After UConn Taiko came Husky Hungama, a South Asian-fusion acapella group. Dressed in Indian attire, the group sang a colorful mishmash of Hindi lyrics with the popular songs ‘Hello’ by Adele and Vance Joy’s 'Riptide.'

Next was the UConn Breakdance team, telling the story of the “Husky Village Ninjas” endeavoring to become master ninjas. After a riotous performance including backflips, spinning and a John Cena reference, the ninjas defeat the villain in a battle worthy of a “Naruto” episode.

Then came the Korean Student Association, taking the audience on a trip through time back to the 90s, when K-Pop originated. They danced to older styles and titles like Candy’s “H.O.T.”, all the way to modern day songs such as "Gangnam Style."

The colorful Indian dance team Husky Bhangra came after, energetically dancing to a blended style of older Indian music and rap songs, while utilizing traditional techniques and instruments such as wooden saaps.

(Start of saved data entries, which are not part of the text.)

(* ===== verification/Board.v ===== *)
(** * The board: a machine, its processor and the memory its drivers are given

    The drivers of the [virtio_drivers] crate call back into the kernel for memory, through
    [KernelHal] of [kernel/src/virtio.rs].  So the machine the start-up works on is the
    hardware with the processor and the memory statics beside it, and a driver of the
    hardware that is a program over the [Hal] is a driver of the board. *)

From S2P Require Import Prelude Utils Pci Probe Rng RngTheorems Ppa Apic Calibration Device Hal Processor.
Import PhysicalPageAllocator.
Local Open Scope Z_scope.

(** ** Drivers of a machine, beside the interrupt code's tables *)

#[export] Instance platform_driver {H V} `{HD : VirtioDriver H V} : VirtioDriver (platform H) V := {|
  Transport := Transport; VirtioPciError := VirtioPciError; DriverError := DriverError;
  transport_new := λ df p, '(r, h) ← transport_new df (hw p); Ret (r, set_hw h p);
  driver_new := λ t p, '(r, h) ← driver_new t (hw p); Ret (r, set_hw h p);
  enable_interrupts := λ v p, let '(v, h) := enable_interrupts v (hw p) in (v, set_hw h p) |}.

#[export] Instance platform_entropy {H V} `{HD : VirtioDriver H V} `{HE : !EntropyHw H V} :
    EntropyHw (platform H) V := {|
  request_entropy := λ buf (v : V) (p : platform H),
    let '(r, out, v, h) := request_entropy buf v (hw p) in (r, out, v, set_hw h p);
  has_rdrand := λ p : platform H, has_rdrand (hw p);
  rdrand64_step := λ p : platform H, let '(s, w, h) := rdrand64_step (hw p) in (s, w, set_hw h p);
  rdtsc := λ p : platform H, let '(t, h) := rdtsc (hw p) in (t, set_hw h p) |}.

#[export] Instance platform_entropy_ok {H V} `{HD : VirtioDriver H V} `{HE : !EntropyHw H V}
    `{HEok : !EntropyHwOk H V} : EntropyHwOk (platform H) V.
Proof.
  constructor.
  - intros buf v p r out v' p' Hb. cbn.
    destruct (request_entropy buf v (hw p)) as [[[r1 out1] v1] h1] eqn:E. intros [= <- <- <- <-].
    by eapply request_entropy_ok.
  - intros p. pose proof (rdrand_ok (hw p)) as E. cbn. by destruct (rdrand64_step (hw p)) as [[] ?].
  - intros p. pose proof (rdtsc_ok (hw p)) as E. cbn. by destruct (rdtsc (hw p)).
Qed.

(** The interrupt code's tables, which no driver touches. *)
Definition tables {H} (p : platform H) :
    option (list IoApicInfo) * option (list Iso) * option Z * option Z :=
  (IO_APICS p, ISOS p, Apic.OFFSET p, LAPIC_BASE p).

Definition with_tables {H} T (P : H → Prop) (p : platform H) : Prop := tables p = T ∧ P (hw p).

#[export] Instance platform_keeps {H} `{HP : PortIo H} T (P : H → Prop) `{HC : !ConfigPorts P} :
  ConfigPorts (with_tables T P).
Proof.
  split.
  - intros v p [HT Hp]. split; [done|]. by apply config_address_keeps.
  - intros p [HT Hp]. apply config_data_keeps in Hp. cbn. by destruct (port_read 32 0xCFC (hw p)).
Qed.

#[export] Instance platform_view_keeps {H A} `{HP : PortIo H} (f : H → A) x `{HC : !ConfigPorts (λ h, f h = x)} :
  ConfigPorts (λ p : platform H, f (hw p) = x).
Proof.
  split.
  - intros v p Hp. by apply (config_address_keeps (P := λ h, f h = x)).
  - intros p Hp. apply (config_data_keeps (P := λ h, f h = x)) in Hp. cbn. by destruct (port_read 32 0xCFC (hw p)).
Qed.

#[export] Instance platform_driver_ok {H V} T (ready up : H → Prop) `{HP : PortIo H} `{HH : !PciHost H}
    `{HV : VirtioPci} `{HD : !VirtioDriver H V} `{HDok : !VirtioDriverOk H V ready up} :
  VirtioDriverOk (platform H) V (with_tables T ready) (with_tables T up).
Proof.
  refine {| transports := λ p : platform H, transports (hw p) |}.
  - intros df p [HT Hp]. destruct (transport_ok df (hw p) Hp) as (r & h & E & Hh & Ht & Hr).
    exists r, (set_hw h p). cbn. by rewrite E.
  - intros t p [HT Hp]. destruct (driver_ok (VirtioDriver0 := HD) t (hw p) Hp) as (r & h & E & Hh & Ht & Hr).
    exists r, (set_hw h p). cbn in t |- *. rewrite E. by destruct r.
  - intros v p [HT Hp]. destruct (enable_ok v (hw p) Hp) as (Hh & Ht & Hu). cbn.
    by destruct (enable_interrupts v (hw p)).
Defined.

(** ** The board *)

Record board (H : Type) `{HX : X86} := Board { host : H; cpu : processor; memory : Hal.memory }.
Arguments Board {H HX} _ _ _.
Arguments host {H HX} _.
Arguments cpu {H HX} _.
Arguments memory {H HX} _.

Section Board.
Context {H : Type} `{HX : X86}.

Definition set_host (h : H) (b : board H) : board H := Board h (cpu b) (memory b).

#[export] Instance board_ports `{PortIo H} : PortIo (board H) := {|
  port_read := λ w a b, ((port_read w a (host b)).1, set_host (port_read w a (host b)).2 b);
  port_write := λ w a v b, set_host (port_write w a v (host b)) b |}.
#[export] Instance board_mmio `{Mmio H} : Mmio (board H) := {|
  mmio_read := λ a b, ((mmio_read a (host b)).1, set_host (mmio_read a (host b)).2 b);
  mmio_write := λ a v b, set_host (mmio_write a v (host b)) b |}.
#[export] Instance board_legacy `{Legacy H} : Legacy (board H) := {|
  msr_read := λ a b, ((msr_read a (host b)).1, set_host (msr_read a (host b)).2 b);
  msr_write := λ a v b, set_host (msr_write a v (host b)) b;
  pics_disable := λ m s b, set_host (pics_disable m s (host b)) b |}.
#[export] Instance board_ioapic `{IoApicHw H} : IoApicHw (board H) := {|
  RedirectionTableEntry := RedirectionTableEntry; rte_default := rte_default;
  set_vector := set_vector; set_dest := set_dest; set_level_low := set_level_low;
  ioapic_init := λ a o b, set_host (ioapic_init a o (host b)) b;
  set_table_entry := λ a i r b, set_host (set_table_entry a i r (host b)) b;
  enable_irq := λ a i b, set_host (enable_irq a i (host b)) b |}.

#[export] Instance board_host `{PciHost H} : PciHost (board H).
Proof.
  refine {| config := λ b a, config (host b) a |}.
  - intros b a. apply config_byte.
  - intros n i a b Hi Hn Hin. cbn.
    destruct (host_read n i a (host b) Hi Hn Hin) as (h' & E & Hs). cbn in E.
    exists (set_host h' b). split; [|done]. cbn. by rewrite E.
Defined.

#[export] Instance board_view_keeps {A} `{HP : PortIo H} (f : H → A) x `{HC : !ConfigPorts (λ h, f h = x)} :
  ConfigPorts (λ b : board H, f (host b) = x).
Proof.
  split.
  - intros v b Hb. by apply (config_address_keeps (P := λ h, f h = x)).
  - intros b Hb. apply (config_data_keeps (P := λ h, f h = x)) in Hb. cbn. by destruct (port_read 32 0xCFC (host b)).
Qed.

#[export] Instance board_timer `{HM : Mmio H} `{HP : PortIo H} lapic `{HT : !TimerHwOk H lapic} :
  TimerHwOk (board H) lapic.
Proof.
  refine {| clocks_of := λ b : board H, clocks_of (host b); pit_period := pit_period;
            count_period := count_period; latency := latency |}.
  - exact periods_pos.
  - intros b. cbn. pose proof (read_61 (host b)) as L. by destruct (port_read 8 0x61 (host b)).
  - intros v b. exact (write_61 v (host b)).
  - intros v b. exact (write_43 v (host b)).
  - intros v b. exact (write_42 v (host b)).
  - intros v b. exact (write_3e0 v (host b)).
  - intros v b. exact (write_320 v (host b)).
  - intros v b. exact (write_380 v (host b)).
  - intros b. cbn. pose proof (read_390 (host b)) as L. by destruct (mmio_read (lapic + CURRENT_COUNT) (host b)).
Defined.
End Board.

(** ** Drivers that are programs over the [Hal] *)

(** The [virtio_drivers] crate on the hardware [H]: [PciTransport::new], the driver's
    constructor and [enable_interrupts], with the calls they make for memory. *)
Class HalDriver (H V : Type) := {
  HalTransport : Type;
  HalPciError : Type;
  HalDriverError : Type;
  hal_transport_new : DeviceFunction → H → hal (result HalTransport HalPciError * H);
  hal_driver_new : HalTransport → H → hal (result V HalDriverError * H);
  hal_enable_interrupts : V → H → V * H;
}.

(** Runs such a program on the board. *)
Definition run_driver {H A} `{HX : X86} (p : hal (A * H)) (b : board H) : outcome (A * board H) :=
  '(r, h, m) ← run_hal PhysAddr_new VirtAddr_new (translate_addr <$> MAPPER (cpu b)) p (memory b);
  Ret (r, Board h (cpu b) m).

#[export] Instance board_driver {H V} `{HX : X86} `{HD : HalDriver H V} : VirtioDriver (board H) V := {|
  Transport := HalTransport; VirtioPciError := HalPciError; DriverError := HalDriverError;
  transport_new := λ df b, run_driver (hal_transport_new df (host b)) b;
  driver_new := λ t b, run_driver (hal_driver_new t (host b)) b;
  enable_interrupts := λ v b, ((hal_enable_interrupts v (host b)).1, set_host (hal_enable_interrupts v (host b)).2 b) |}.

(** What the crate's drivers do: a transport maps the device's registers and resets it; a
    driver allocates its queues, [dma_pages] at the most, and gives them back if it fails;
    buffers they share are the kernel's.  The identification of the functions is left
    alone. *)
Class HalDriverOk (H V : Type) (buffer : Z → Prop) `{PciHost H} `{VirtioIds} `{!HalDriver H V} := {
  dma_pages : Z;
  dma_pages_nonneg : 0 ≤ dma_pages;
  hal_transports : H → list DeviceFunction;
  hal_transport_ok : ∀ df h, hal_ok buffer (λ '(_, h') live,
      (∀ x, header_info x h' = header_info x h) ∧ hal_transports h' = hal_transports h ++ [df] ∧ live = [])
    0 [] (hal_transport_new df h);
  hal_driver_ok : ∀ t h, hal_ok buffer (λ '(r, h') live,
      (∀ x, header_info x h' = header_info x h) ∧ hal_transports h' = hal_transports h ∧
      match r with Ok _ => True | Err _ => live = [] end)
    dma_pages [] (hal_driver_new t h);
  hal_enable_ok : ∀ v h, let h' := (hal_enable_interrupts v h).2 in
    (∀ x, header_info x h' = header_info x h) ∧ hal_transports h' = hal_transports h;
  hal_transports_ports :: ∀ l, ConfigPorts (λ h, hal_transports h = l);
}.
Arguments dma_pages H V {buffer _ _ _ _ _}.

(** *** On a board with memory to spare *)

Section Ready.
Context {H : Type} `{HP : PortIo H} `{HH : !PciHost H} `{HV : VirtioPci} `{HX : X86} `{HXok : !X86Ok}.
(** The kernel's buffers; the allocator as it was built and what was allocated before the
    drivers came, the offset, the heap, and the processor. *)
Context (buffer : Z → Prop) (a0 : PhysicalPageAllocator.t) (before : list (Z * Z)).
Context (o : Z) (hp : option (Z * Z)) (p : processor).

(** The drivers hold [live] of the frames, and [n] more are left in one piece. *)
Definition dma_ready (n : Z) (b : board H) : Prop :=
  cpu b = p ∧ ∃ a live m s, memory b = Hal.Memory (Some a) (Some o) hp m ∧
    history PhysAddr_new a0 a (live ++ before) ∧ fits a n s.

#[export] Instance dma_ready_ports n : ConfigPorts (dma_ready n).
Proof.
  split; [done|]. intros b Hb. cbn. by destruct (port_read 32 0xCFC (host b)).
Qed.

Lemma dma_ready_less n k b : dma_ready n b → 0 ≤ k ≤ n → dma_ready k b.
Proof.
  intros (Hp & a & live & m & s & Hm & Hh & Hf) Hk. split; [done|].
  exists a, live, m, s. split_and!; [done..|by eapply fits_less].
Qed.

Context (Ha0 : memory_ok a0) (Ho : offset_ok o a0) (Hmmio : o + MMIO_LIMIT ≤ 2 ^ 64).
Context (Hshare : ∀ b, buffer b → ∃ paddr, share VirtAddr_new (translate_addr <$> MAPPER p) b = Ret paddr).

Lemma run_driver_ok {A} (done : A * H → list (Z * Z) → Prop) (q : hal (A * H)) n extra b :
  hal_ok buffer done n [] q → 0 ≤ n → 0 ≤ extra → dma_ready (n + extra) b →
  ∃ r b' live, run_driver q b = Ret (r, b') ∧ done (r, host b') live ∧ dma_ready extra b' ∧
    (live = [] → dma_ready (n + extra) b').
Proof using HXok Ha0 Ho Hmmio Hshare.
  intros Hq Hn He (Hp & a & l0 & m & s & Hm & Hh & Hf).
  destruct (history_holds PhysAddr_new PhysAddr_new_ok a0 a _ Ha0 Hh) as (Ha & Hnf & _).
  destruct (run_hal_ok PhysAddr_new PhysAddr_new_ok VirtAddr_new (translate_addr <$> MAPPER p) buffer Hshare
    done q n extra [] a a o hp m s Ha (HStart _ _)) as ([r h] & a' & live & m' & s' & E & Hd & Hh' & Hf');
    [unfold offset_ok; by rewrite Hnf|done..|].
  pose proof (history_trans _ _ _ _ _ _ Hh Hh') as Ht. rewrite app_assoc in Ht.
  unfold run_driver. rewrite Hp, Hm, E, bind_Ret.
  exists r, (Board h p (Hal.Memory (Some a') (Some o) hp m')), live. split; [reflexivity|]. split; [done|].
  split; [split; [done|]; by eexists a', _, m', s'|]. intros ->.
  apply (history_restored PhysAddr_new PhysAddr_new_ok) in Hh' as ->; [|done].
  split; [done|]. by eexists a, l0, m', s.
Qed.

Context {V : Type} `{HD : !HalDriver H V} `{HDok : !HalDriverOk H V buffer}.

Lemma board_driver_ok extra (Hextra : 0 ≤ extra) :
  VirtioDriverOk (board H) V (dma_ready (dma_pages H V + extra)) (dma_ready extra).
Proof using HXok Ha0 Ho Hmmio Hshare HDok.
  refine {| transports := λ b : board H, hal_transports (host b) |}.
  - intros df b Hb. destruct (run_driver_ok _ _ 0 (dma_pages H V + extra) b (hal_transport_ok df (host b)))
      as (r & b' & live & E & (Hh & Ht & _) & Hr & _); [done|pose proof dma_pages_nonneg; lia|done|].
    by exists r, b'.
  - intros t b Hb. destruct (run_driver_ok _ _ (dma_pages H V) extra b (hal_driver_ok t (host b)))
      as (r & b' & live & E & (Hh & Ht & Hl) & Hr & Hback); [apply dma_pages_nonneg|done|done|].
    exists r, b'. split_and!; try done. destruct r; [done|by apply Hback].
  - intros v b Hb. destruct (hal_enable_ok v (host b)) as (Hh & Ht). cbn.
    by destruct (hal_enable_interrupts v (host b)).
Defined.
End Ready.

The Filipino American Student Association had a variety of different dances, from a traditional father-daughter dance, to the pole-based dance Tinikling, as the group discussed identity issues of an American-born Filipino.

Closing off the event was the Japanese Student Association, with an energetic dance-based retelling of the mythological tale of Amaterasu, the Shinto goddess of the sun, plunging the world into darkness when she hides in a cave and her siblings’ attempts to retrieve her.

All the organizations then gathered onstage for one last curtain call, to the thunderous applause of the audience.

PAC member Shushrusha Camsal attributed part of the night’s success to UConn’s new crowdfunding system, Ignite.

“Asian Nite has grown,” Camsal said. “There’s so many groups… Ignite has helped.”

“I’m so proud,” one attendee said. “Every year, they step it up.”

“I think it’s amazing.” audience member Claire Keenan said. “It’s amazing to me how culturally diverse UConn is...it’s wonderful to see.”